> **How to complete this task**
Give back exactly the first lines of the entries below, through the line with "must contain non-empty".

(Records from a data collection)
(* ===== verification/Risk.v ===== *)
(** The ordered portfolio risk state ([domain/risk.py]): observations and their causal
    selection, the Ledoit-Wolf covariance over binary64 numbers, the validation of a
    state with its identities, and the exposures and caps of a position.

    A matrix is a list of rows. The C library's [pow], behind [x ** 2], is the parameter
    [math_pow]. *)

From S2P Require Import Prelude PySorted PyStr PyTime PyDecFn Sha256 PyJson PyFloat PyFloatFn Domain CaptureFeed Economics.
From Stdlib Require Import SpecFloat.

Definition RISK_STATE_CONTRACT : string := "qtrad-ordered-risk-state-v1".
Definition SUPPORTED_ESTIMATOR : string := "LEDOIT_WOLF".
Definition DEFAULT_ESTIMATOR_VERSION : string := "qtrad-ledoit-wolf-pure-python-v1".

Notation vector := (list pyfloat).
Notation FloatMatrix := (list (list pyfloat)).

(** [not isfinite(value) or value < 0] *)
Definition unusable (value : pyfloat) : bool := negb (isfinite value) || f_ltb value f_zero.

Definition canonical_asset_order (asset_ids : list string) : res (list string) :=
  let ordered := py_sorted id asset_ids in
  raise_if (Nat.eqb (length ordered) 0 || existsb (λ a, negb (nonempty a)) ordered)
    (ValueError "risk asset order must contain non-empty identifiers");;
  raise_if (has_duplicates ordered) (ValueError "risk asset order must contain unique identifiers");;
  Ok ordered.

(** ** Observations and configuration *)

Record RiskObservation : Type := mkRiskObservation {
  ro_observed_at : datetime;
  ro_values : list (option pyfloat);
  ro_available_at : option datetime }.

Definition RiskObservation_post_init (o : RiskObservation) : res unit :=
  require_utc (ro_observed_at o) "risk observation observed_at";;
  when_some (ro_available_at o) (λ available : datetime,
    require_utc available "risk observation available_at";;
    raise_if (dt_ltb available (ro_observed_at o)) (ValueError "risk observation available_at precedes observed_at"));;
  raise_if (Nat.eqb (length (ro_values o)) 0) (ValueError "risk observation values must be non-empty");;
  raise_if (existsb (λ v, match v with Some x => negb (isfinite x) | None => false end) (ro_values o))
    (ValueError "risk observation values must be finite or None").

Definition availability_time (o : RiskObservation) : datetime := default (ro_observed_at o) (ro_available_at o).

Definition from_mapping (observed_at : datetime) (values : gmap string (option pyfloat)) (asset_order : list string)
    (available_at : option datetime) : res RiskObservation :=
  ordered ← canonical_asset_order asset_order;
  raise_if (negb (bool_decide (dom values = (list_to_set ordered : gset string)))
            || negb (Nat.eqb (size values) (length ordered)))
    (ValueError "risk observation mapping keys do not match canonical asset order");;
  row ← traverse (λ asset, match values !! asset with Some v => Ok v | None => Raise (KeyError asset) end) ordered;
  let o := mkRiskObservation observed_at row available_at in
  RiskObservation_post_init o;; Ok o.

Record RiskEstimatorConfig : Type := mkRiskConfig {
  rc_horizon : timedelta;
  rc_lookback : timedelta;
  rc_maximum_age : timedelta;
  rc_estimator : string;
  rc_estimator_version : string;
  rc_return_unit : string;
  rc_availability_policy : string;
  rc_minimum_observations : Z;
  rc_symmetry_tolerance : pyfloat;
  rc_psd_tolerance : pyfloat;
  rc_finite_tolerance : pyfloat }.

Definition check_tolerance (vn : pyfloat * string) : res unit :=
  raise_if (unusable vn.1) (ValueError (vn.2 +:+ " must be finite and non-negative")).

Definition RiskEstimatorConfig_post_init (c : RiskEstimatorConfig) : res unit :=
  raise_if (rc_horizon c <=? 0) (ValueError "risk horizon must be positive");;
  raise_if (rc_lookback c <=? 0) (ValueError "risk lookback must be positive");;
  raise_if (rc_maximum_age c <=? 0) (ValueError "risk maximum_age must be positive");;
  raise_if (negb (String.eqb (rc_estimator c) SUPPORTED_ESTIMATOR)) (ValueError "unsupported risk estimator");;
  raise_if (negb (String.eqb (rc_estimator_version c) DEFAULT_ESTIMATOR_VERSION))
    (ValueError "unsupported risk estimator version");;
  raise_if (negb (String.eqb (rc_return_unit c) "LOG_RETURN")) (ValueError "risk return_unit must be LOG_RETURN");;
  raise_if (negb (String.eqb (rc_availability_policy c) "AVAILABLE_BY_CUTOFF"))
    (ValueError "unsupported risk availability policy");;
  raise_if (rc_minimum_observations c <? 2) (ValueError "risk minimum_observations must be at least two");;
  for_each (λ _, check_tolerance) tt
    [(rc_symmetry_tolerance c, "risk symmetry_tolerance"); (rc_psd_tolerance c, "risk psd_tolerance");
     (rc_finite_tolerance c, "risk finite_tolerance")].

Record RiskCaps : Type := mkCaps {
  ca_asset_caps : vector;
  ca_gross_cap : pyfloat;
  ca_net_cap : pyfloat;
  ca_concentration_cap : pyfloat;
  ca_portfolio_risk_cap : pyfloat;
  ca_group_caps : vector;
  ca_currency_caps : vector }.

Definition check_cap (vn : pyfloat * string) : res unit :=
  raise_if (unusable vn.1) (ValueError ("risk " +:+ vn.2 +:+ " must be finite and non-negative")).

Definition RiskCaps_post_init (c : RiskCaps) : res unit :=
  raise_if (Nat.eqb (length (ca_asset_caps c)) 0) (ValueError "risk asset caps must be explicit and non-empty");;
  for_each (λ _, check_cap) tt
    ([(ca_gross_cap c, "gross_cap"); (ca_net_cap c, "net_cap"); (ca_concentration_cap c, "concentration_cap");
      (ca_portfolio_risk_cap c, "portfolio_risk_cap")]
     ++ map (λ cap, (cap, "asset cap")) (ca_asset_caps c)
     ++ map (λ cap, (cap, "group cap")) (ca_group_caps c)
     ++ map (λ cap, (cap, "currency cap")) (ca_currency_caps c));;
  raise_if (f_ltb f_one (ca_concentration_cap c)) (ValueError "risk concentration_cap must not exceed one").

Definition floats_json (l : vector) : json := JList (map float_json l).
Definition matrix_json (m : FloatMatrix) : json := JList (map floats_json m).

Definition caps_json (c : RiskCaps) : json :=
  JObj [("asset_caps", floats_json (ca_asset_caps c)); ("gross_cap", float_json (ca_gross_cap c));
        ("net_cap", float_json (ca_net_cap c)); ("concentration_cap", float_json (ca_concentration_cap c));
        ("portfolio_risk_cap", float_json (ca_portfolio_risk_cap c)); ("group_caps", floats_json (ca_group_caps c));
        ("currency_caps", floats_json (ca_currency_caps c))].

> **Solution to this problem**
(* ===== verification/Risk.v ===== *)
(** The ordered portfolio risk state ([domain/risk.py]): observations and their causal
    selection, the Ledoit-Wolf covariance over binary64 numbers, the validation of a
    state with its identities, and the exposures and caps of a position.

    A matrix is a list of rows. The C library's [pow], behind [x ** 2], is the parameter
    [math_pow]. *)

From S2P Require Import Prelude PySorted PyStr PyTime PyDecFn Sha256 PyJson PyFloat PyFloatFn Domain CaptureFeed Economics.
From Stdlib Require Import SpecFloat.

Definition RISK_STATE_CONTRACT : string := "qtrad-ordered-risk-state-v1".
Definition SUPPORTED_ESTIMATOR : string := "LEDOIT_WOLF".
Definition DEFAULT_ESTIMATOR_VERSION : string := "qtrad-ledoit-wolf-pure-python-v1".

Notation vector := (list pyfloat).
Notation FloatMatrix := (list (list pyfloat)).

(** [not isfinite(value) or value < 0] *)
Definition unusable (value : pyfloat) : bool := negb (isfinite value) || f_ltb value f_zero.

Definition canonical_asset_order (asset_ids : list string) : res (list string) :=
  let ordered := py_sorted id asset_ids in
  raise_if (Nat.eqb (length ordered) 0 || existsb (λ a, negb (nonempty a)) ordered)
    (ValueError "risk asset order must contain non-empty identifiers");;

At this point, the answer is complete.